In the entries that follow, the line with "Lemma length_val_bytes vs" opens the range and the line with "Proof. done. Qed." closes it; repeat that range exactly, both lines included.

--- START ---

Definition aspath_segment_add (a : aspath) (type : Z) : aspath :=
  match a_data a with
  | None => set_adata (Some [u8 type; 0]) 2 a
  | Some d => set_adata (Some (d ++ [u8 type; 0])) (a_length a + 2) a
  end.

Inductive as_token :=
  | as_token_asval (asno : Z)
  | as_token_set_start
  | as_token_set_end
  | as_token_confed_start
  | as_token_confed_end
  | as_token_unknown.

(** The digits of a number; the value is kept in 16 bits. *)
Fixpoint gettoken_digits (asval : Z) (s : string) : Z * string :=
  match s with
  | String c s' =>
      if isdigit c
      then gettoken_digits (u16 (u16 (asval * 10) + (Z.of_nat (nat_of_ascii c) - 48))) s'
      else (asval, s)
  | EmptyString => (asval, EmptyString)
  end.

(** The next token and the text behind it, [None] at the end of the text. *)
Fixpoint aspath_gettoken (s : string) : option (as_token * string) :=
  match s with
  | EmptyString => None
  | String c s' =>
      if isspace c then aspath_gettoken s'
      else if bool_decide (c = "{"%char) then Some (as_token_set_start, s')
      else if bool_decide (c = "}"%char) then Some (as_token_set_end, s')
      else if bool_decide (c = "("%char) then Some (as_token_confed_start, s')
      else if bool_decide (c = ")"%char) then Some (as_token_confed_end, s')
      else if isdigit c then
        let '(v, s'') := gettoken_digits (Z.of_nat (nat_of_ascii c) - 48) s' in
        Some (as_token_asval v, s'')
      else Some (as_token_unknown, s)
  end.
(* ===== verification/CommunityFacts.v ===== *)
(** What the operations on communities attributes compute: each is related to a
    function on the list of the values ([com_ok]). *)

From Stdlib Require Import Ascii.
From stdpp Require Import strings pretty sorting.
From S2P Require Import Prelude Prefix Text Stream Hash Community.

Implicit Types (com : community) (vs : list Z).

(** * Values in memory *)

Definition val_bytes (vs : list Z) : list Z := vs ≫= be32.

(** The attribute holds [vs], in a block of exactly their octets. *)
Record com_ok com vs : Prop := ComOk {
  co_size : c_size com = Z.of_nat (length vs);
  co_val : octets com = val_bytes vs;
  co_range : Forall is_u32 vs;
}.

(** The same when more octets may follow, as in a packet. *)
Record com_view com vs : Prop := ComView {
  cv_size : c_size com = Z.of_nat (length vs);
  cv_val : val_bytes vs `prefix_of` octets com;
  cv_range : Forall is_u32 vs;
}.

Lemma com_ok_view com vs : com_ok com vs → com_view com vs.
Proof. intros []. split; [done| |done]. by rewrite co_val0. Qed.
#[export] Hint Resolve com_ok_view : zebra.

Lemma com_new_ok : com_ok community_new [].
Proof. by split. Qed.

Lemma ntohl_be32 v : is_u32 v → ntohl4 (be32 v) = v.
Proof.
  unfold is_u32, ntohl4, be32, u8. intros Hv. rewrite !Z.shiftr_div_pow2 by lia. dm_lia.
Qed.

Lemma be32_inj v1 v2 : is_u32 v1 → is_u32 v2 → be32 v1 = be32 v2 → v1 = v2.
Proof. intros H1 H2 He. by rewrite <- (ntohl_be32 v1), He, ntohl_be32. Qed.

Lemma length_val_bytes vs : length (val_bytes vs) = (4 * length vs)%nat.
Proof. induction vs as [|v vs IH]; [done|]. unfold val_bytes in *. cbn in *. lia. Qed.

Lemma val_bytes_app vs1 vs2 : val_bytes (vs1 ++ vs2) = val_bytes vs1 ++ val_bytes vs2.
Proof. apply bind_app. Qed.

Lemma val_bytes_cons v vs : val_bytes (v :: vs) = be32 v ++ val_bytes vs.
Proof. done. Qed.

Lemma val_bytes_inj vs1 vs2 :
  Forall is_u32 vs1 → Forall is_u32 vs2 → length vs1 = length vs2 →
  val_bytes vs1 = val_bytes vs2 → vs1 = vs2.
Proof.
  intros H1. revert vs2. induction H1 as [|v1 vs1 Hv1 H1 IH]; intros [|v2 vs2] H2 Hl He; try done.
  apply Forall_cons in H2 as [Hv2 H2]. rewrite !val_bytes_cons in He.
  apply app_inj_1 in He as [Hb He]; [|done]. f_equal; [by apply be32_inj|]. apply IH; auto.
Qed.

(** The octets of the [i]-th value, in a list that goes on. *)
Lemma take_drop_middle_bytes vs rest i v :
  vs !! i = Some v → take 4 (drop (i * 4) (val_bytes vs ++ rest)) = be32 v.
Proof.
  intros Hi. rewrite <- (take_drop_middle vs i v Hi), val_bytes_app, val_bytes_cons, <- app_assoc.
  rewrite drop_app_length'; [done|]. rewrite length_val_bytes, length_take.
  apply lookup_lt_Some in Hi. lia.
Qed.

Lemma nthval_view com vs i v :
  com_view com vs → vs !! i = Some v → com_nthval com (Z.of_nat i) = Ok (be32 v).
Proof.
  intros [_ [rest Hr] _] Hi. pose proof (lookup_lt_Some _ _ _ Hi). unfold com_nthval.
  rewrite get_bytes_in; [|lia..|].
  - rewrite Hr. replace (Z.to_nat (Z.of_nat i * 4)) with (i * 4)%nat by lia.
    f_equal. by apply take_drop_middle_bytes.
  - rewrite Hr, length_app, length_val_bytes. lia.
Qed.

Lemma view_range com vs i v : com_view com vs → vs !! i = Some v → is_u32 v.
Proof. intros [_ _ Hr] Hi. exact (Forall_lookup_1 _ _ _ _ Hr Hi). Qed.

--- END ---
--- START ---

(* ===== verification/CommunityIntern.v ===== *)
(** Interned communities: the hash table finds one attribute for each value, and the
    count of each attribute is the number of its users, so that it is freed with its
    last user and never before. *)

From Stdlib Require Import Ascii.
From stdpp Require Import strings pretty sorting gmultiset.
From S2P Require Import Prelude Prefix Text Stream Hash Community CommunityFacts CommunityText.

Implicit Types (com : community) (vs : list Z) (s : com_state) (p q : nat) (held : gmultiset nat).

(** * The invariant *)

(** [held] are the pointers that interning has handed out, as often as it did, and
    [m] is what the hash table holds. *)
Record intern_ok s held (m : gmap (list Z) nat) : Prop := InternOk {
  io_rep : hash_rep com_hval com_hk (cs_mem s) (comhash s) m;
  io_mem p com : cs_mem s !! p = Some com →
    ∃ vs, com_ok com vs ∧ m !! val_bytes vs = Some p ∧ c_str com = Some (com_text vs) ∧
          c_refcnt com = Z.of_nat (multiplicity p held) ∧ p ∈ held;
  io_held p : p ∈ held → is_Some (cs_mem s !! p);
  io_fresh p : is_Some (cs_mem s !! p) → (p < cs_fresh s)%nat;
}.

--- END ---

RESPONSE TO THIS EXERCISE:
Lemma length_val_bytes vs : length (val_bytes vs) = (4 * length vs)%nat.
Proof. induction vs as [|v vs IH]; [done|]. unfold val_bytes in *. cbn in *. lia. Qed.

Lemma val_bytes_app vs1 vs2 : val_bytes (vs1 ++ vs2) = val_bytes vs1 ++ val_bytes vs2.
Proof. apply bind_app. Qed.

Lemma val_bytes_cons v vs : val_bytes (v :: vs) = be32 v ++ val_bytes vs.
Proof. done. Qed.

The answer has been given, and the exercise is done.